++ndigit[c - '0'];

So, I'm workin on the book "The C Programming Language" when this code comes up under the chapter for character arrays:


#include <stdio.h>
/* count digits, white space, others */
main()
{
    int c, i, nwhite, nother;
    int ndigit[10];
    nwhite = nother = 0;

    for (i = 0; i < 10; ++i)
        ndigit[i] = 0;

    while ((c = getchar()) != EOF)
        if (c >= '0' && c <= '9')
            ++ndigit[c - '0'];

        else if (c == ' ' || c == '\n' || c == '\t')
            ++nwhite;
        else
            ++nother;

        printf("digits =");

        for (i = 0; i < 10; ++i)
            printf(" %d", ndigit[i]);
        printf(", white space = %d, other = %d\n", nwhite, nother);
        getchar();
}

It all makes sense, expect for the "++ndigit[c - '0'];" in line 14. I don't understand what this is doing, or why it has to do it. Shouldn't the program run the same if you didn't add the " - '0'" part? But when I take out that part, the program will compile, but it will return all '0' for every number, even if they are present.

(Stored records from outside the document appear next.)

(* ===== verification/UsdtDemo.v ===== *)
(** * A run of the USDT module

    A concrete federation of one guardian on which the theorems about reachable
    ledgers are evaluated: a deposit is proven and swept into the pool, and a
    withdrawal is queued, batched, signed and paid. *)

From S2P Require Import Prelude FedimintCore UsdtTypes UsdtEvm UsdtUserOp UsdtSigning UsdtProof.
From S2P Require Import UsdtDb UsdtServer UsdtHandlers UsdtLedger UsdtSolvency.

(** A 32-byte checksum in place of Keccak-256 (the theorems evaluated here do not
    rest on its collision resistance); calls as in [toy_evm]. *)
Definition checksum (b : bytes) : Hash :=
  replicate 24 0 ++ be_bytes 8 (foldl (fun acc x => (acc * 1000003 + x + 7) mod (2 ^ 61 - 1)) 17 b).

Definition demo_evm : Evm := with_hash checksum.

Lemma demo_abi_ok : @AbiOk demo_evm.
Proof. split; intros; apply unpack_pack. Qed.

Section demo.
#[local] Existing Instance demo_evm.
#[local] Existing Instance demo_abi_ok.
#[local] Existing Instance toy_trie.
#[local] Existing Instance toy_trie_ok.
#[local] Existing Instance map_amounts.
#[local] Existing Instance map_amounts_ok.

Definition demo_group : PublicKey := mkPublicKey 77.
Definition demo_claim : PublicKey := mkPublicKey 5.
Definition demo_usdt : Usdt := mkUsdt
  (mkUsdtConfigConsensus demo_group (replicate 20 1) 1 1 (replicate 20 2) (replicate 20 3)
     (replicate 20 4) (replicate 20 6) ∅ 1 0 1 zero_address 3600)
  (mkNumPeers [0] 1) 0 false.

(** The steps of the run: [inl] a consensus item of the guardian, [inr (inl _)] an
    input, [inr (inr _)] an output with its out point. *)
Definition demo_event : Type := UsdtConsensusItem + (UsdtInput + UsdtOutput * OutPoint).

Definition demo_apply (l : Ledger) (e : demo_event) : option Ledger :=
  match e with
  | inl item =>
      match process_consensus_item demo_usdt item 0 (db l) with
      | (Ok _, d) => Some (mkLedger d (issued l))
      | _ => None
      end
  | inr (inl i) =>
      match process_input demo_usdt i (db l) with
      | (Ok meta, d) => Some (mkLedger d (issued l + net_input meta))
      | _ => None
      end
  | inr (inr (o, op)) =>
      match process_output demo_usdt o op (db l) with
      | (Ok am, d) => if net_output am <=? issued l
                      then Some (mkLedger d (issued l - net_output am)) else None
      | _ => None
      end
  end.

(** The side conditions of a step, as a boolean. *)
Definition demo_ok (l : Ledger) (e : demo_event) : bool :=
  match demo_apply l e with
  | None => false
  | Some l' =>
      (total_credited (db l') <=? U64_MAX) &&
      match e with
      | inl (UserOpConfirmed _ _ _ _ _ gas) => 0 <=? gas
      | inl (BlockCount vote) => (0 <=? vote) && (vote <=? U64_MAX)
      | inl (BlockHash obs) => (0 <=? obs_height obs) && (obs_height obs <=? U64_MAX)
      | inl _ => true
      | inr (inl (DepositProofV0 _ _ fee)) => (0 <=? fee) && (fee <=? U64_MAX)
      | inr (inl _) => true
      | inr (inr (OutputV0 w, op)) =>
          bool_decide (wstates (db l) !! op = None) && (0 <=? out_amount w)
          && (out_amount w <=? U64_MAX) && (0 <=? out_max_fee w) && (out_max_fee w <=? U64_MAX)
      | inr (inr (OutputDefault _ _, _)) => false
      end
  end.

Lemma demo_step l e l' :
  demo_ok l e = true -> demo_apply l e = Some l' -> ledger_step demo_usdt l l'.
Proof.
  unfold demo_ok. intros Hok E. rewrite E in Hok. apply andb_true_iff in Hok as [Hb Hok]. zbool.
  destruct e as [item|[i|[o op]]]; simpl in E.
  - destruct (process_consensus_item _ _ _ _) as [[[]|] d] eqn:Ep; simplify_eq.
    eapply step_item; [by apply list_elem_of_singleton| |exact Ep|done].
    destruct item; simpl in *; try done; by zbool.
  - destruct (process_input _ _ _) as [[meta|] d] eqn:Ep; simplify_eq.
    eapply step_input; [|exact Ep|done]. destruct i; simpl in *; try done. by zbool.
  - destruct (process_output _ _ _ _) as [[am|] d] eqn:Ep; [|done].
    destruct (_ <=? _) eqn:El; simplify_eq. zbool. destruct o as [w|]; [|done].
    zbool. eapply step_output; [|done|exact Ep|done|done]. by split.
Qed.

(** Runs a list of events, checking every step. *)
Fixpoint usdt_run (l : Ledger) (es : list demo_event) : option Ledger :=
  match es with
  | [] => Some l
  | e :: es => if demo_ok l e then demo_apply l e ≫= fun l => usdt_run l es else None
  end.

Lemma usdt_run_reachable es l l' :
  reachable demo_usdt l -> usdt_run l es = Some l' -> reachable demo_usdt l'.
Proof.
  revert l. induction es as [|e es IH]; intros l Hl E; simpl in E; [by simplify_eq|].
  destruct (demo_ok l e) eqn:Ho; [|done]. destruct (demo_apply l e) as [l1|] eqn:Ea; [|done].
  simpl in E. apply (IH l1); [|done]. eapply rtc_r; [exact Hl|]. by apply (demo_step l e).
Qed.

Definition demo_proof : DepositProof := mkDepositProof 9 [1] [[50000000]] [[50000000]].
Definition demo_vote : FeeVote := mkFeeVote 1000000000 3000000000.
Definition demo_out_point : OutPoint := (900, 0).

(** Votes, then a deposit; its sweep is enqueued. *)
Definition demo_events1 : list demo_event :=
  [inl (BlockCount 10); inl (FeeVoteItem demo_vote);
   inl (BlockHash (mkBlockHashObservation 9 (checksum [1])));
   inr (inl (DepositProofV0 demo_claim demo_proof 2880000))].
Definition demo_ledger1 : Ledger := default (genesis) (usdt_run genesis demo_events1).

Definition first_key {V} (m : gmap Hash V) : Hash := default [] (head (map_to_list m).*1).
(** The guardians' signature over the only open session. *)
Definition demo_sign (l : Ledger) : demo_event :=
  let open := filter (fun kv : Hash * SigningSession => state kv.2 = InProgress)
                (map_to_list (sessions (db l))) in
  inl (MpcSignature (default [] (head open.*1)) (77 :: replicate 63 0)).

Definition demo_ledger2 : Ledger := default genesis (usdt_run demo_ledger1 [demo_sign demo_ledger1]).

(** The sweep is confirmed and a withdrawal queued; the next block batches it. *)
Definition demo_events3 : list demo_event :=
  [inl (UserOpConfirmed (first_key (submitted (db demo_ledger2))) true 12 [7] 50000000 5);
   inr (inr (OutputV0 (mkUsdtOutputV0 (replicate 20 8) 10000000 1296000 demo_claim),
             demo_out_point));
   inl (BlockCount 20)].
Definition demo_ledger3 : Ledger := default genesis (usdt_run demo_ledger2 demo_events3).
Definition demo_ledger4 : Ledger := default genesis (usdt_run demo_ledger3 [demo_sign demo_ledger3]).
Definition demo_events5 : list demo_event :=
  [inl (UserOpConfirmed (first_key (submitted (db demo_ledger4))) true 22 [7] 10000000 5)].
Definition demo_ledger5 : Ledger := default genesis (usdt_run demo_ledger4 demo_events5).

Lemma run_reachable l es :
  reachable demo_usdt l -> bool_decide (is_Some (usdt_run l es)) = true ->
  reachable demo_usdt (default genesis (usdt_run l es)).
Proof.
  intros Hl [l' Er]%bool_decide_eq_true. rewrite Er. by apply (usdt_run_reachable es l).
Qed.

Lemma demo_reachable1 : reachable demo_usdt demo_ledger1.
Proof. apply run_reachable; [apply rtc_refl|]. vm_compute. reflexivity. Qed.
Lemma demo_reachable2 : reachable demo_usdt demo_ledger2.
Proof. apply run_reachable; [apply demo_reachable1|]. vm_compute. reflexivity. Qed.
Lemma demo_reachable3 : reachable demo_usdt demo_ledger3.
Proof. apply run_reachable; [apply demo_reachable2|]. vm_compute. reflexivity. Qed.
Lemma demo_reachable4 : reachable demo_usdt demo_ledger4.
Proof. apply run_reachable; [apply demo_reachable3|]. vm_compute. reflexivity. Qed.
Lemma demo_reachable5 : reachable demo_usdt demo_ledger5.
Proof. apply run_reachable; [apply demo_reachable4|]. vm_compute. reflexivity. Qed.

(** The books after the payment. *)
Example demo_books5 :
  (unswept (db demo_ledger5), balance (db demo_ledger5), issued demo_ledger5,
   queued_value (db demo_ledger5), accrued (db demo_ledger5))
  = (0, 40000000, 35824000, 0, 4176000).
Proof. vm_compute. reflexivity. Qed.

Lemma ledger_balanced_witness :
  let d := db demo_ledger3 in
  unswept d + balance d
    = issued demo_ledger3 + queued_value d + refund_value d + accrued d + deposit_fees d /\
  0 <= unswept d /\ 0 <= balance d /\ 0 <= issued demo_ledger3 /\ 0 <= queued_value d /\
  0 <= refund_value d /\ 0 <= accrued d /\ 0 <= deposit_fees d.
Proof. apply (ledger_balanced demo_usdt demo_ledger3), demo_reachable3. Defined.

Lemma audit_covers_ecash_witness :
  let d := db demo_ledger3 in
  foldr Z.add 0 (audit d)
    = issued demo_ledger3 + accrued d + deposit_fees d + map_sum (fun _ => w_max_fee) (unclaimed d)
  /\ issued demo_ledger3 <= foldr Z.add 0 (audit d).
Proof.
  apply (audit_covers_ecash demo_usdt demo_ledger3); [apply demo_reachable3|].
  vm_compute. discriminate.
Defined.

Lemma withdrawal_never_submitted_witness :
  wstates (db demo_ledger4) !! demo_out_point <> Some (WithdrawalSubmitted [7]).
Proof. apply (withdrawal_never_submitted demo_usdt demo_ledger4), demo_reachable4. Defined.

Lemma quote_never_overflows_witness :
  (forall o op d', process_output demo_usdt o op (db demo_ledger3) <> (Err OutputFeeQuoteOverflow, d')) /\
  (forall i d', process_input demo_usdt i (db demo_ledger3) <> (Err InputFeeQuoteOverflow, d')).
Proof.
  apply (quote_never_overflows demo_usdt demo_ledger3); [apply demo_reachable3|simpl; lia].
Defined.
End demo.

So what exactly does subtracting '0' do for this program?

'0' does not refer to a numerical 0, but the value of the ASCII character '0', which has a decimal value of 48. Since characters and integers are more or less interchangeable (this is a simplification) in C, when you subtract a character from an integer, the character is converted to an integer. The code c - '0' is equivalent to c - 48.